I thought this video was quite well done. It is a dramatic representation of what was reported by officers and crew of the Nimitz and the Princeton back in 2004.



Here's the blurb from youtube about this video...

The Nimitz Encounters Premiered Nov 14, 2018 Short Documentary about the strange events that occurred Southwest of Southern California on Nov 14, 2004
Learn More at www.thenimitzencounters.com I can be contacted at anon@thenimitzencounters.com aka Dave C. Beaty

On the morning of November 14th, 2004 90 miles of the coast of California near San Diego, the Nimitz Carrier Strike Group was conducting routine training and aerial defense exercises . Unknown craft would appear that forever changed all of those that encountered them. After 13 years of cloaked secrecy the True UFO Story can finally be told.*


----------



## Muhammed (Dec 2, 2018)

The Purge said:


> I thought this video was quite well done.
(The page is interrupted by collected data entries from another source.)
(* ===== verification/LogTx.v ===== *)
(** * Transactions through the log

    [begin_op], a group of block updates each passed to [log_write], and
    [end_op]: the group reaches the disk as a whole or not at all, whenever
    the machine stops, and the log is ready for the next group. [LogSpace] is
    about the room in the log that [begin_op] reserves. *)

From stdpp Require Import gmap strings list.
From Stdlib Require Import ZArith Lia.
From S2P Require Import Prelude KState Spinlock Sched SleepLock Bio Bcache Log LogProps.
Open Scope Z_scope.
Import Spinlock Sched SleepLock Bio Log SpinlockProps SchedProps SleepLockProps BioProps.

#[local] Opaque NPROC.

Lemma geb_false x y : x < y -> (x >=? y) = false.
Proof. intros. rewrite Z.geb_leb. apply Z.leb_gt. lia. Qed.

(** ** [log_write] *)

Section Absorb.
Context (l : log) (start : Z) (bs : list Z) (Hl : log_at l start bs) (bno : Z).
Context (Hbs : forall h, h ∈ bs -> 0 <= h < FSSIZE).

(** The scan returns the place of [bno], or [lh.n]. *)
Lemma log_absorb_spec pre rest :
  bs = pre ++ rest -> bno ∉ pre ->
  let i := log_absorb (lg_block l) bno (Z.of_nat (length pre)) (length rest) in
  (bno ∉ bs /\ i = Z.of_nat (length bs)) \/ (exists j, bs !! j = Some bno /\ i = Z.of_nat j).
Proof.
  revert pre. induction rest as [|h rest IH]; intros pre Ebs Hn; cbn [log_absorb length].
  - left. rewrite app_nil_r in Ebs. by subst pre.
  - assert (Hi : bs !! length pre = Some h) by (by rewrite Ebs, list_lookup_middle).
    rewrite Nat2Z.id, (la_lookup _ _ _ _ _ Hl Hi).
    pose proof (Hbs h ltac:(by eapply list_elem_of_lookup_2)) as Hh. rewrite u32_small by (unfold FSSIZE in *; lia).
    destruct (Z.eqb_spec h bno) as [->|Hne]; [right; by exists (length pre)|].
    replace (Z.of_nat (length pre) + 1) with (Z.of_nat (length (pre ++ [h])))
      by (rewrite length_app; simpl; lia).
    apply IH; [by rewrite <- app_assoc|]. rewrite elem_of_app, list_elem_of_singleton. intros [?|?]; [done|congruence].
Qed.
End Absorb.

Section LogWrite.
Context (s : kstate) (me b : nat) (start : Z) (bs : list Z) (bno : Z).
Context (Hw : bworld s me) (Hlk : lock_free s L_log) (Hl : log_at (k_log s) start bs).
Context (Hsize : lg_size (k_log s) = LOGSIZE)
  (Hroom : Z.of_nat (length bs) < LOGSIZE - 1) (Hout : 1 <= lg_outstanding (k_log s)).
Context (Hb : 0 <= bno < FSSIZE) (Hbs : forall h, h ∈ bs -> 0 <= h < FSSIZE).
Context (Hh : handle s b bno).

Lemma bpin_acq g :
  bpin b (acq L_log (set_k_log g s)) = Done tt (acq L_log (set_k_log g
    (set_k_bufs (alter (set_b_refcnt (fun n => u32 (n + 1))) b) s))).
Proof.
  destruct Hw as ((Hc & _) & Hf & _).
  unfold bpin, setbuf.
  rewrite (bind_done _ _ _ _ _ (acquire_spec _ _ (lock_free_acq L_log L_bcache (set_k_log g s) ltac:(done) Hf))).
  kstep. rewrite acq_set_k_bufs, acq_set_k_bufs.
  rewrite release_acq; [done|by apply cpu_ok_acq|by apply lock_free_acq].
Qed.

Let absorbed := log_absorb (lg_block (k_log s)) bno 0 (length bs).

(** Up to the scan, [log_write] only takes the lock. *)
Lemma log_write_scan :
  log_write b s =
  (set_log_block absorbed bno;;
   when (absorbed =? Z.of_nat (length bs)) (bpin b;; setlog (set_lg_n (fun n => n + 1)));;
   release L_log) (acq L_log s).
Proof.
  unfold log_write. rewrite (bind_done _ _ _ _ _ (acquire_spec _ _ Hlk)). unfold getlog, getbuf. kstep.
  rewrite acq_k_log. pose proof (la_max _ _ _ Hl) as Hm. prw (la_n _ _ _ Hl).
  rewrite (geb_false (Z.of_nat (length bs)) LOGSIZE) by lia.
  rewrite (geb_false (Z.of_nat (length bs)) (lg_size (k_log s) - 1)) by (rewrite Hsize; lia). cbn [orb].
  rewrite (proj2 (Z.ltb_ge _ _)) by lia. kstep. rewrite acq_k_bufs.
  destruct Hh as (_ & _ & ->). by rewrite Nat2Z.id.
Qed.

(** A block already in the transaction is absorbed. *)
Lemma log_write_absorb : bno ∈ bs -> log_write b s = Done tt s.
Proof.
  intros Hi. rewrite log_write_scan. pose proof (la_max _ _ _ Hl) as Hm.
  destruct (log_absorb_spec _ _ _ Hl bno Hbs [] bs eq_refl (not_elem_of_nil _)) as [[? _]|(j & Hj & Ej)]; [done|].
  fold absorbed in Ej. cbn [length] in Ej. change (Z.of_nat 0) with 0 in Ej. fold absorbed in Ej. rewrite Ej.
  pose proof (lookup_lt_Some _ _ _ Hj). unfold set_log_block.
  rewrite (proj2 (Z.ltb_lt _ _)) by lia. unfold setlog. kstep.
  rewrite (proj2 (Z.eqb_neq _ _)) by lia. unfold when. kstep. rewrite acq_set_k_log.
  rewrite (set_k_log_id _ s).
  - apply release_acq; [apply Hw|done].
  - rewrite Nat2Z.id. rewrite (s32_small bno) by (unfold FSSIZE in *; lia).
    destruct (k_log s) as [a1 a2 a3 a4 a5 a6 blk] eqn:E. unfold set_lg_block. cbn. f_equal.
    apply list_insert_id. pose proof (la_block _ _ _ Hl) as Ht. cbn in Ht.
    rewrite <- Ht in Hj. apply lookup_take_Some in Hj. tauto.
Qed.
It is a dramatic representation of what was reported by officers and crew of the Nimitz and the Princeton back in 2004.
> 
> 
> 
> ...



I watched that video just last night. I think I fell asleep watching it.


----------



## Karl Rand (Dec 8, 2018)

If UFO’s are indeed real, why has this been posted in the Paranormal section of the forum?


----------



## hjmick (Dec 8, 2018)

The Nimitz also famously went through a time warp being deposited to the Pacific near Pearl Harbor on December 6, 1941...


----------